Tech feat: fixing the unfixable PC

Nov 15, 2021
Tech feat: fixing the unfixable PC
I had a call today with one of my adult English students from when I taught in Japan. She had got a new computer. I showed her some fun Zoom backgrounds and filters. Then I remote-controlled her computer through Zoom and installed Chrome with adblock. She was super impressed about all of that. We reminisced a little about when I was her teacher. Even in English class, I was talking about computers and helping her with tech stuff. One of the big feats was fixing one of her broken PCs.
It was an all-in-one PC monitor with Windows Vista. There was some kind of corruption with her password which prevented her from logging in. She had taken it to the store's support, and they said it was a known issue with that computer model, and that there was nothing they could do. The English school administrator built old Windows XP PCs as a hobby, and he also said that kind of computer couldn't be fixed, since it was all one unit. I took that as a challenge, and asked my student to bring her computer to school next time.

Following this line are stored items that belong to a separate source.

Lemma connect_members websocket channel s :
  members (connect websocket channel s).2 channel =
  match (ws_accept websocket (net s)).1 with
  | None => members s channel ++ [websocket]
  | Some _ => members s channel
  end.
Proof.
  rewrite connect_unfold.
  destruct (ws_accept websocket (net s)) as [[e|] t]; simpl; [done|].
  unfold members at 1. simpl. by rewrite lookup_insert_eq.
Qed.

Lemma disconnect_members websocket channel s :
  members (disconnect websocket channel s).2 channel = discard websocket (members s channel).
Proof.
  unfold members. rewrite disconnect_lookup.
  by destruct (active_connections s !! channel).
Qed.

Lemma disconnect_members_ne websocket channel channel' s :
  channel ≠ channel' →
  members (disconnect websocket channel s).2 channel' = members s channel'.
Proof. intros Hne. unfold members. by rewrite disconnect_lookup_ne. Qed.

Lemma broadcast_members_ne channel channel' data s :
  channel ≠ channel' →
  members (broadcast channel data s).2 channel' = members s channel'.
Proof. intros Hne. unfold members. by rewrite broadcast_lookup_ne. Qed.

(** The members after a broadcast are the members before it without the
    handles on which a send raised. *)
Lemma broadcast_members channel data s :
  let s' := (broadcast channel data s).2 in
  members s' channel =
  foldl (λ l x, discard x l) (members s channel) (failed_sends (new_events s s'))
  ∧ failed_sends (new_events s s') `sublist_of` members s channel
  ∧ (sent_to (new_events s s') = members s channel ∨ new_events s s' = []).
Proof.
  intros s'. subst s'.
  assert (Hskip : (broadcast channel data s).2 = s →
            members (broadcast channel data s).2 channel =
            foldl (λ l x, discard x l) (members s channel)
                  (failed_sends (new_events s (broadcast channel data s).2))
            ∧ failed_sends (new_events s (broadcast channel data s).2)
                `sublist_of` members s channel
            ∧ (sent_to (new_events s (broadcast channel data s).2) = members s channel
               ∨ new_events s (broadcast channel data s).2 = [])).
  { intros ->. unfold new_events. rewrite drop_all.
    split_and!; [done | apply sublist_nil_l | by right]. }
  destruct (active_connections s !! channel) as [l|] eqn:Hl;
    [destruct (json_dumps data) as [message|e] eqn:Hd|].
  - destruct (broadcast_spec channel data s l message Hl Hd)
      as (evs & cevs & s' & Hb & Htr & Hsent & Hall & Hc & Hch & _).
    rewrite Hb. simpl. rewrite (new_events_app _ _ _ Htr).
    destruct (cleanup_events_silent _ _ Hc) as (Hc1 & _ & Hc3 & _).
    rewrite failed_sends_dumps, sent_to_dumps, failed_sends_app, sent_to_app.
    rewrite Hc1, Hc3, !app_nil_r.
    rewrite (members_lookup _ _ _ Hch), (members_lookup _ _ _ Hl).
    split_and!; [done | | by left].
    rewrite <- Hsent. apply failed_sends_sublist.
  - apply Hskip, broadcast_skipped. eauto.
  - apply Hskip, broadcast_skipped. eauto.
Qed.

(** [disconnect] and [broadcast] never add a member. *)
Lemma exec_shrinks c channel s :
  (∀ websocket channel', c ≠ Connect websocket channel') →
  members (exec c s).2 channel `sublist_of` members s channel.
Proof.
  intros Hc. destruct c as [ws ch | ws ch | ch data]; simpl.
  - by destruct (Hc ws ch).
  - destruct (decide (ch = channel)) as [->|Hne].
    + rewrite disconnect_members. apply discard_sublist.
    + by rewrite disconnect_members_ne.
  - destruct (decide (ch = channel)) as [->|Hne].
    + rewrite (proj1 (broadcast_members channel data s)). apply discard_all_sublist.
    + by rewrite broadcast_members_ne.
Qed.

She did, and I took it home and worked on it that night. I took the computer apart, and took out the hard drive. I had a USB adapter and plugged it into my laptop. Since Windows Vista was old and insecure, I looked up password hash table cracks. I tried running them, but they could not crack the password. It was truly corrupted. Then I found a workaround. On the login screen, there was an accessibility feature. With the hard drive in my computer, I replaced that accessibility program with the command prompt terminal. So when I put the hard drive back in the computer, and tried opening the accessibility options, I could run some commands. I enabled the hidden administrator account. Then through that, I was able to completely remove the password security from my student's account.
It worked! I logged in and sent her a photo of the desktop display.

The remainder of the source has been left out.